AIM OF THE TASK:
Repeat every record exactly as written.

··· MATERIAL TO PROCESS ···

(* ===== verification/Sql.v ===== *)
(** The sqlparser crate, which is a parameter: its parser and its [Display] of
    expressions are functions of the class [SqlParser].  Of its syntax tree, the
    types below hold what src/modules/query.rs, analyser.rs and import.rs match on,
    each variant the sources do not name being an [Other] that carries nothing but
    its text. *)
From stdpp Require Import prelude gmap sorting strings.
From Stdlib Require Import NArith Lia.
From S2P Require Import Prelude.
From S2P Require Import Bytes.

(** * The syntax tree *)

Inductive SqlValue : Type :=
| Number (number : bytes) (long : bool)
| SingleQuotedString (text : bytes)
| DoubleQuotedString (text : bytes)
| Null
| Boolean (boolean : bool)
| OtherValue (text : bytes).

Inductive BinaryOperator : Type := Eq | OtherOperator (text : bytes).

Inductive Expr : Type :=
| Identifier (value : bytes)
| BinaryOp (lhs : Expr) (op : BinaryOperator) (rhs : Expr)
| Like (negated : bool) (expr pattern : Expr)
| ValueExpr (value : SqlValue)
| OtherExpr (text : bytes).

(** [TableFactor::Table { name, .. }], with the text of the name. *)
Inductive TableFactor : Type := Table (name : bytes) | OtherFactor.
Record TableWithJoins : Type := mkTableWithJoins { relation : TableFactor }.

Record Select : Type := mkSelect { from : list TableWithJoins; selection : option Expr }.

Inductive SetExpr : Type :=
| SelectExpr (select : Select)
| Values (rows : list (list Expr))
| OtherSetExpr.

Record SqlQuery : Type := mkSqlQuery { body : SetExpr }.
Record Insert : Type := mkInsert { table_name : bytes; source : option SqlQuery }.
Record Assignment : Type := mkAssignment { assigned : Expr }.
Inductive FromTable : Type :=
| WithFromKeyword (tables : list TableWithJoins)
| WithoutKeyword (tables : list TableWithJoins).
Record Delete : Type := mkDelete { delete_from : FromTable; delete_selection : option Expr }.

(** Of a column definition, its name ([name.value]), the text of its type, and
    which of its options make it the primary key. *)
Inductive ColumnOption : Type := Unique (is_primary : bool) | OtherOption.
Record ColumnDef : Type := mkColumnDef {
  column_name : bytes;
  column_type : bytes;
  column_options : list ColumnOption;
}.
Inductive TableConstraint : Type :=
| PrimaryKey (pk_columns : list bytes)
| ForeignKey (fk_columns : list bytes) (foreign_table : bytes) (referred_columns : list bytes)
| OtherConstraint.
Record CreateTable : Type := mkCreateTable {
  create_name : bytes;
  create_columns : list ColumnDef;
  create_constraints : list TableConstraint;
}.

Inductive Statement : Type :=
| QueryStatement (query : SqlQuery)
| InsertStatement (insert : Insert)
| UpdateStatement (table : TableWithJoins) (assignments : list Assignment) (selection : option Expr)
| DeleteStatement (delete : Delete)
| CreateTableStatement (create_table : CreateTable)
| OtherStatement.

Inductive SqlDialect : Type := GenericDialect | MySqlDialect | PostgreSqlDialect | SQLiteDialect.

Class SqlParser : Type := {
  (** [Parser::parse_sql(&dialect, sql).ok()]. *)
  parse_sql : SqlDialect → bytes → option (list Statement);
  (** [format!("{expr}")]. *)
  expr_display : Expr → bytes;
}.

···

EXERCISE SOLUTION:
(* ===== verification/Sql.v ===== *)
(** The sqlparser crate, which is a parameter: its parser and its [Display] of
    expressions are functions of the class [SqlParser].  Of its syntax tree, the
    types below hold what src/modules/query.rs, analyser.rs and import.rs match on,
    each variant the sources do not name being an [Other] that carries nothing but
    its text. *)
From stdpp Require Import prelude gmap sorting strings.
From Stdlib Require Import NArith Lia.
From S2P Require Import Prelude.
From S2P Require Import Bytes.

(** * The syntax tree *)

Inductive SqlValue : Type :=
| Number (number : bytes) (long : bool)
| SingleQuotedString (text : bytes)
| DoubleQuotedString (text : bytes)
| Null
| Boolean (boolean : bool)
| OtherValue (text : bytes).

Inductive BinaryOperator : Type := Eq | OtherOperator (text : bytes).

Inductive Expr : Type :=
| Identifier (value : bytes)
| BinaryOp (lhs : Expr) (op : BinaryOperator) (rhs : Expr)
| Like (negated : bool) (expr pattern : Expr)
| ValueExpr (value : SqlValue)
| OtherExpr (text : bytes).

(** [TableFactor::Table { name, .. }], with the text of the name. *)
Inductive TableFactor : Type := Table (name : bytes) | OtherFactor.
Record TableWithJoins : Type := mkTableWithJoins { relation : TableFactor }.

Record Select : Type := mkSelect { from : list TableWithJoins; selection : option Expr }.

Inductive SetExpr : Type :=
| SelectExpr (select : Select)
| Values (rows : list (list Expr))
| OtherSetExpr.

Record SqlQuery : Type := mkSqlQuery { body : SetExpr }.
Record Insert : Type := mkInsert { table_name : bytes; source : option SqlQuery }.
Record Assignment : Type := mkAssignment { assigned : Expr }.
Inductive FromTable : Type :=
| WithFromKeyword (tables : list TableWithJoins)
| WithoutKeyword (tables : list TableWithJoins).
Record Delete : Type := mkDelete { delete_from : FromTable; delete_selection : option Expr }.

(** Of a column definition, its name ([name.value]), the text of its type, and
    which of its options make it the primary key. *)
Inductive ColumnOption : Type := Unique (is_primary : bool) | OtherOption.
Record ColumnDef : Type := mkColumnDef {
  column_name : bytes;
  column_type : bytes;
  column_options : list ColumnOption;
}.
Inductive TableConstraint : Type :=
| PrimaryKey (pk_columns : list bytes)
| ForeignKey (fk_columns : list bytes) (foreign_table : bytes) (referred_columns : list bytes)
| OtherConstraint.
Record CreateTable : Type := mkCreateTable {
  create_name : bytes;
  create_columns : list ColumnDef;
  create_constraints : list TableConstraint;
}.

Inductive Statement : Type :=
| QueryStatement (query : SqlQuery)
| InsertStatement (insert : Insert)
| UpdateStatement (table : TableWithJoins) (assignments : list Assignment) (selection : option Expr)
| DeleteStatement (delete : Delete)
| CreateTableStatement (create_table : CreateTable)
| OtherStatement.

Inductive SqlDialect : Type := GenericDialect | MySqlDialect | PostgreSqlDialect | SQLiteDialect.

Class SqlParser : Type := {
  (** [Parser::parse_sql(&dialect, sql).ok()]. *)
  parse_sql : SqlDialect → bytes → option (list Statement);
  (** [format!("{expr}")]. *)
  expr_display : Expr → bytes;
}.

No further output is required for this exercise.